ACTION ITEM:
Repeat exactly, please, the opening lines of the data below, through and including the line where "else (RIDLE, rd_addr r)." sits.

━━━ PROVIDED RECORDS

(** ** One clock edge *)

(** Next state, [wr_addr] and [wr_data]. *)
Definition w_next (i : ctl_in) (r : ctl_reg) : Z * Z * Z :=
  if w_cstate r =? WIDLE then
    if s_axil_awvalid i && s_axil_awready r
    then (WDATA, slice 2 6 (s_axil_awaddr i), wr_data r) else (WIDLE, wr_addr r, wr_data r)
  else if w_cstate r =? WDATA then
    if s_axil_wvalid i && s_axil_wready r
    then (WBRSP, wr_addr r, s_axil_wdata i) else (WDATA, wr_addr r, wr_data r)
  else if w_cstate r =? WBRSP then
    (if s_axil_bvalid r && s_axil_bready i then WIDLE else WBRSP, wr_addr r, wr_data r)
  else (WIDLE, wr_addr r, wr_data r).

Definition r_next (i : ctl_in) (r : ctl_reg) : Z * Z :=
  if r_cstate r =? RIDLE then
    if s_axil_arvalid i && s_axil_arready r
    then (RDATA, slice 2 6 (s_axil_araddr i)) else (RIDLE, rd_addr r)
  else if r_cstate r =? RDATA then
    (if s_axil_rvalid r && s_axil_rready i then RWAIT else RDATA, rd_addr r)
  else if r_cstate r =? RWAIT then
    (if counter r =? 15 then RIDLE else RWAIT, rd_addr r)
  else (RIDLE, rd_addr r).

(** What reset puts into the registers 0 to 11, and 17 for the DDR; the others
    stay. *)
Definition reset_bank (B : design) (r : Z -> Z) (k : Z) : Z :=
  if k =? 1 then 0x10000000 else if k =? 2 then 0x40 else if k =? 3 then 0x1000
  else if (0 <=? k) && (k <=? 11) then 0
  else if match B with u280_hbm => false | u280_ddr => k =? 17 end then 0 else r k.

Definition status_regs (i : ctl_in) (r : ctl_reg) (k : Z) : Z :=
  if (12 <=? k) && (k <=? 15) then in_status i k
  else if k =? 16 then lat_timer_out r else control_reg r k.

Definition bank_next (B : design) (i : ctl_in) (r : ctl_reg) : Z -> Z :=
  if negb (s_aresetn i) then reset_bank B (control_reg r)
  else if w_cstate r =? WBRSP then write_reg (control_reg r) (wr_addr r) (wr_data r)
  else status_regs i r.

(** The counters of the buffer are held at 0 by reset and by [start]. *)
Definition clears (i : ctl_in) (r : ctl_reg) : bool :=
  negb (s_aresetn i) || hbm_reset r || start r.
Definition addra_next (B : design) (i : ctl_in) (r : ctl_reg) : Z :=
  if clears i r then 0 else if fifo_rd_en_r r (queue B r) then trunc 12 (addra_ori r + 1) else addra_ori r.
Definition addrb_next (i : ctl_in) (r : ctl_reg) : Z :=
  if clears i r then 0
  else if (rd_addr r =? 16) && (s_axil_rvalid r && s_axil_rready i)
  then trunc 12 (addrb_ori r + 1) else addrb_ori r.

Definition ctl_step (B : design) (i : ctl_in) (r : ctl_reg) : ctl_reg :=
  let w := w_next i r in
  let rd := r_next i r in
  CtlReg (bank_next B i r) (control_reg r)
    (if negb (s_aresetn i) then WIDLE else w.1.1) (if negb (s_aresetn i) then RIDLE else rd.1)
    w.1.2 w.2 rd.2
    (if negb (s_aresetn i) then 0 else if r_cstate r =? RWAIT then trunc 4 (counter r + 1) else 0)
    (addra_next B i r) (addrb_next i r)
    (fifo_rd_en i) (s_aresetn i && fifo_rd_en i (queue B r))
    (slice 0 8 (fifo_data_out i (queue B r)))
    (if negb (s_aresetn i) then 0 else doutb i).

(** ** A run *)

Section Run.
Context (B : design) (env : nat -> ctl_in) (r0 : ctl_reg).
Context (Hrst : forall t, s_aresetn (env t) = true).

Definition ctl (t : nat) : ctl_reg := at_cycle (ctl_step B) env r0 t.

(** The handshakes of the five channels. *)
Definition aw_taken (t : nat) : bool := s_axil_awvalid (env t) && s_axil_awready (ctl t).
Definition w_taken (t : nat) : bool := s_axil_wvalid (env t) && s_axil_wready (ctl t).
Definition b_taken (t : nat) : bool := s_axil_bvalid (ctl t) && s_axil_bready (env t).
Definition ar_taken (t : nat) : bool := s_axil_arvalid (env t) && s_axil_arready (ctl t).
Definition r_taken (t : nat) : bool := s_axil_rvalid (ctl t) && s_axil_rready (env t).

(** The addresses and the words that were taken in the first [t] cycles. *)
Definition addresses (t : nat) : list Z := observed aw_taken (fun t => s_axil_awaddr (env t)) t.
Definition words (t : nat) : list Z := observed w_taken (fun t => s_axil_wdata (env t)) t.

Lemma ctl_S t : ctl (S t) = ctl_step B (env t) (ctl t).
Proof. done. Qed.

(** The registers that the host alone writes. *)
Definition host_reg (k : Z) : Prop := 0 <= k < 12 \/ 17 <= k < 64.

Definition after (ws : list (Z * Z)) (r : Z -> Z) : Z -> Z :=
  fold_left (fun r w => write_reg r (slice 2 6 w.1) w.2) ws r.

Lemma after_snoc ws w r : after (ws ++ [w]) r = write_reg (after ws r) (slice 2 6 w.1) w.2.
Proof. unfold after. by rewrite fold_left_app. Qed.

(** The bank between two writes, while one is under way, and in its last phase. *)
Definition write_state (t : nat) : Prop :=
  let bank ws := forall k, host_reg k -> control_reg (ctl t) k = after ws (control_reg r0) k in
  (w_cstate (ctl t) = WIDLE /\ length (addresses t) = length (words t) /\
   bank (zip (addresses t) (words t))) \/
  (exists as_ a, w_cstate (ctl t) = WDATA /\ addresses t = as_ ++ [a] /\
   length as_ = length (words t) /\ wr_addr (ctl t) = slice 2 6 a /\ bank (zip as_ (words t))) \/
  (exists as_ a ds d, w_cstate (ctl t) = WBRSP /\ addresses t = as_ ++ [a] /\ words t = ds ++ [d] /\
   length as_ = length ds /\ wr_addr (ctl t) = slice 2 6 a /\ wr_data (ctl t) = d /\
   (bank (zip as_ ds) \/ bank (zip (as_ ++ [a]) (ds ++ [d])))).

Lemma status_host i r k : host_reg k -> status_regs i r k = control_reg r k.
Proof.
  intros Hk. unfold status_regs, host_reg in *.
  destruct (Z.leb_spec 12 k), (Z.leb_spec k 15), (Z.eqb_spec k 16); cbn; try done; lia.
Qed.

Lemma zip_snoc {A C} (l : list A) (k : list C) x y :
  length l = length k -> zip (l ++ [x]) (k ++ [y]) = zip l k ++ [(x, y)].
Proof. intros Hl. by rewrite zip_with_app. Qed.

Lemma zip_extra {A C} (l : list A) (k : list C) x :
  (length k <= length l)%nat -> zip (l ++ [x]) k = zip l k.
Proof.
  revert k. induction l as [|y l IH]; intros [|z k] Hl; cbn in *; try done; [lia|].
  rewrite IH by lia. done.
Qed.

(** In the last phase of a write its word is written again and again. *)
Lemma rewrite_word (r : ctl_reg) as_ a ds d k :
  length as_ = length ds -> wr_addr r = slice 2 6 a -> wr_data r = d ->
  (forall k, host_reg k -> control_reg r k = after (zip as_ ds) (control_reg r0) k) \/
  (forall k, host_reg k -> control_reg r k = after (zip (as_ ++ [a]) (ds ++ [d])) (control_reg r0) k) ->
  host_reg k ->
  write_reg (control_reg r) (wr_addr r) (wr_data r) k =
    after (zip (as_ ++ [a]) (ds ++ [d])) (control_reg r0) k.
Proof.
  intros Hl Hwa Hwd Hb Hk. rewrite zip_snoc, after_snoc, Hwa, Hwd by done. cbn [fst snd].
  destruct Hb as [Hb|Hb]; specialize (Hb k Hk); unfold write_reg.
  - by rewrite Hb.
  - rewrite zip_snoc, after_snoc in Hb by done. cbn [fst snd] in Hb. unfold write_reg in Hb.
    rewrite Hb. by destruct (k =? slice 2 6 a).
Qed.

Context (Hidle : w_cstate r0 = WIDLE).

Lemma write_state_always t : write_state t.
Proof.
  induction t as [|t IH]; [left; by repeat split|].
  unfold write_state in *. rewrite ctl_S. unfold addresses, words. rewrite !observed_S.
  fold (addresses t) (words t). unfold aw_taken, w_taken, s_axil_awready, s_axil_wready.
  cbn [ctl_step w_cstate control_reg wr_addr wr_data]. unfold bank_next, w_next.
  rewrite (Hrst t). cbn [negb].
  destruct IH as [(E & Hl & Hb)|[(as_ & a & E & Ha & Hl & Hw & Hb)|
                 (as_ & a & ds & d & E & Ha & Hd & Hl & Hwa & Hwd & Hb)]]; rewrite E; cbn [Z.eqb Pos.eqb].
  - rewrite andb_false_r, app_nil_r. unfold s_axil_awready. rewrite E.
    change (Z.testbit WIDLE 0) with true. rewrite andb_true_r.
    destruct (s_axil_awvalid (env t)); cbn.
    + right; left. exists (addresses t), (s_axil_awaddr (env t)). repeat (split; [done|]).
      intros k Hk. rewrite status_host by done. by apply Hb.
    + left. rewrite app_nil_r. repeat (split; [done|]).
      intros k Hk. rewrite status_host by done. by apply Hb.
  - rewrite andb_false_r, app_nil_r. unfold s_axil_wready. rewrite E.
    change (Z.testbit WDATA 1) with true. rewrite andb_true_r.
    destruct (s_axil_wvalid (env t)); cbn.
    + right; right. exists as_, a, (words t), (s_axil_wdata (env t)). repeat (split; [done|]).
      left. intros k Hk. rewrite status_host by done. by apply Hb.
    + right; left. rewrite app_nil_r. exists as_, a. repeat (split; [done|]).
      intros k Hk. rewrite status_host by done. by apply Hb.
  - rewrite !andb_false_r, !app_nil_r. unfold s_axil_bvalid. rewrite E.
    change (Z.testbit WBRSP 2) with true. cbn [andb].
    assert (Hb' : forall k, host_reg k ->
      write_reg (control_reg (ctl t)) (wr_addr (ctl t)) (wr_data (ctl t)) k =
      after (zip (as_ ++ [a]) (ds ++ [d])) (control_reg r0) k).
    { intros k Hk. by apply rewrite_word. }
    destruct (s_axil_bready (env t)); cbn.
    + left. split; [done|]. rewrite Ha, Hd, !length_app, Hl. split; [done|]. exact Hb'.
    + right; right. exists as_, a, ds, d. repeat (split; [done|]). by right.
Qed.
(** ** The bus is never stuck *)

(** The master sends the word of a write whose address was taken, and takes the
    response. *)
Record master : Prop := {
  mst_word : forall t, w_cstate (ctl t) = WDATA ->
             exists t', (t <= t')%nat /\ s_axil_wvalid (env t') = true;
  mst_response : forall t, w_cstate (ctl t) = WBRSP ->
                 exists t', (t <= t')%nat /\ s_axil_bready (env t') = true;
}.

Lemma next_state t :
  w_cstate (ctl (S t)) =
    if w_cstate (ctl t) =? WIDLE then if s_axil_awvalid (env t) then WDATA else WIDLE
    else if w_cstate (ctl t) =? WDATA then if s_axil_wvalid (env t) then WBRSP else WDATA
    else if w_cstate (ctl t) =? WBRSP then if s_axil_bready (env t) then WIDLE else WBRSP
    else WIDLE.
Proof.
  rewrite ctl_S. cbn [ctl_step w_cstate]. rewrite (Hrst t). unfold w_next. cbn [negb].
  unfold s_axil_awready, s_axil_wready, s_axil_bvalid.
  destruct (Z.eqb_spec (w_cstate (ctl t)) WIDLE) as [->|].
  { change (Z.testbit WIDLE 0) with true. rewrite andb_true_r. by destruct (s_axil_awvalid _). }
  destruct (Z.eqb_spec (w_cstate (ctl t)) WDATA) as [->|].
  { change (Z.testbit WDATA 1) with true. rewrite andb_true_r. by destruct (s_axil_wvalid _). }
  destruct (Z.eqb_spec (w_cstate (ctl t)) WBRSP) as [->|]; [|done].
  change (Z.testbit WBRSP 2) with true. cbn [andb]. done.
Qed.

Lemma next_addresses t :
  w_cstate (ctl t) = WDATA \/ w_cstate (ctl t) = WBRSP -> addresses (S t) = addresses t.
Proof.
  intros Hs. unfold addresses. rewrite observed_S. unfold aw_taken, s_axil_awready.
  destruct Hs as [-> | ->]; by rewrite andb_false_r, app_nil_r.
Qed.

Lemma write_ends t :
  master -> aw_taken t = true ->
  exists t', (t < t')%nat /\ w_cstate (ctl t') = WIDLE /\
    addresses t' = addresses t ++ [s_axil_awaddr (env t)].
Proof.
  intros [Hw Hb] Ht. set (l := addresses t ++ [s_axil_awaddr (env t)]).
  assert (Hl : addresses (S t) = l) by (unfold addresses; by rewrite observed_S, Ht).
  assert (H1 : w_cstate (ctl (S t)) = WDATA).
  { rewrite next_state. unfold aw_taken, s_axil_awready in Ht.
    apply andb_true_iff in Ht as [-> Hs]. pose proof (write_state_always t) as Hst.
    destruct Hst as [(E & _)|[(as_ & a & E & _)|(as_ & a & ds & d & E & _)]]; rewrite E in *; done. }
  assert (Hgo : leads_to (fun t => w_cstate (ctl t) = WDATA /\ addresses t = l)
                         (fun t => w_cstate (ctl t) = WIDLE /\ addresses t = l)).
  { apply (leads_to_trans _ (fun t => w_cstate (ctl t) = WBRSP /\ addresses t = l)).
    - apply (leads_to_wait _ _ (fun t => s_axil_wvalid (env t))); [|intros u Hu; apply Hw, Hu].
      intros u [Hu Ha]. rewrite next_state, next_addresses, Hu by by left. cbn.
      by destruct (s_axil_wvalid (env u)).
    - apply (leads_to_wait _ _ (fun t => s_axil_bready (env t))); [|intros u Hu; apply Hb, Hu].
      intros u [Hu Ha]. rewrite next_state, next_addresses, Hu by by right. cbn.
      by destruct (s_axil_bready (env u)). }
  destruct (Hgo (S t) (conj H1 Hl)) as (t' & Hle & Hi & Ha). exists t'. split; [lia|]. done.
Qed.

(** *** The bank and its copy, in every cycle *)

(** The writes whose word was taken. *)
Definition requests (t : nat) : list (Z * Z) := zip (addresses t) (words t).

Lemma requests_idle t : w_taken t = false -> requests (S t) = requests t.
Proof.
  intros Hw. unfold requests, words. rewrite observed_S, Hw, app_nil_r. fold (words t).
  pose proof (write_state_always t) as Hs. unfold addresses. rewrite observed_S. fold (addresses t).
  unfold aw_taken, s_axil_awready.
  destruct Hs as [(E & Hl & _)|[(as_ & a & E & _)|(as_ & a & ds & d & E & _)]]; rewrite E;
    change (Z.testbit WDATA 0) with false; change (Z.testbit WBRSP 0) with false;
    rewrite ?andb_false_r, ?app_nil_r; try done.
  destruct (s_axil_awvalid (env t) && _); [|by rewrite app_nil_r].
  apply zip_extra. lia.
Qed.

Lemma requests_taken t :
  w_taken t = true ->
  exists a, requests (S t) = requests t ++ [(a, s_axil_wdata (env t))].
Proof.
  intros Hw. pose proof Hw as Hw'. unfold w_taken, s_axil_wready in Hw'.
  unfold requests, words. rewrite observed_S, Hw. fold (words t).
  unfold addresses. rewrite observed_S. fold (addresses t). unfold aw_taken, s_axil_awready.
  destruct (write_state_always t) as [(E & _)|[(as_ & a & E & Ha & Hl & _)|(as_ & a & ds & d & E & _)]];
    rewrite E in *; [by rewrite andb_false_r in Hw'| |by rewrite andb_false_r in Hw'].
  change (Z.testbit WDATA 0) with false. rewrite andb_false_r, app_nil_r, Ha. exists a.
  rewrite zip_snoc by done. f_equal. symmetry. apply zip_extra. lia.
Qed.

━━━━━━

WORKED SOLUTION:
(** ** One clock edge *)

(** Next state, [wr_addr] and [wr_data]. *)
Definition w_next (i : ctl_in) (r : ctl_reg) : Z * Z * Z :=
  if w_cstate r =? WIDLE then
    if s_axil_awvalid i && s_axil_awready r
    then (WDATA, slice 2 6 (s_axil_awaddr i), wr_data r) else (WIDLE, wr_addr r, wr_data r)
  else if w_cstate r =? WDATA then
    if s_axil_wvalid i && s_axil_wready r
    then (WBRSP, wr_addr r, s_axil_wdata i) else (WDATA, wr_addr r, wr_data r)
  else if w_cstate r =? WBRSP then
    (if s_axil_bvalid r && s_axil_bready i then WIDLE else WBRSP, wr_addr r, wr_data r)
  else (WIDLE, wr_addr r, wr_data r).

Definition r_next (i : ctl_in) (r : ctl_reg) : Z * Z :=
  if r_cstate r =? RIDLE then
    if s_axil_arvalid i && s_axil_arready r
    then (RDATA, slice 2 6 (s_axil_araddr i)) else (RIDLE, rd_addr r)
  else if r_cstate r =? RDATA then
    (if s_axil_rvalid r && s_axil_rready i then RWAIT else RDATA, rd_addr r)
  else if r_cstate r =? RWAIT then
    (if counter r =? 15 then RIDLE else RWAIT, rd_addr r)
  else (RIDLE, rd_addr r).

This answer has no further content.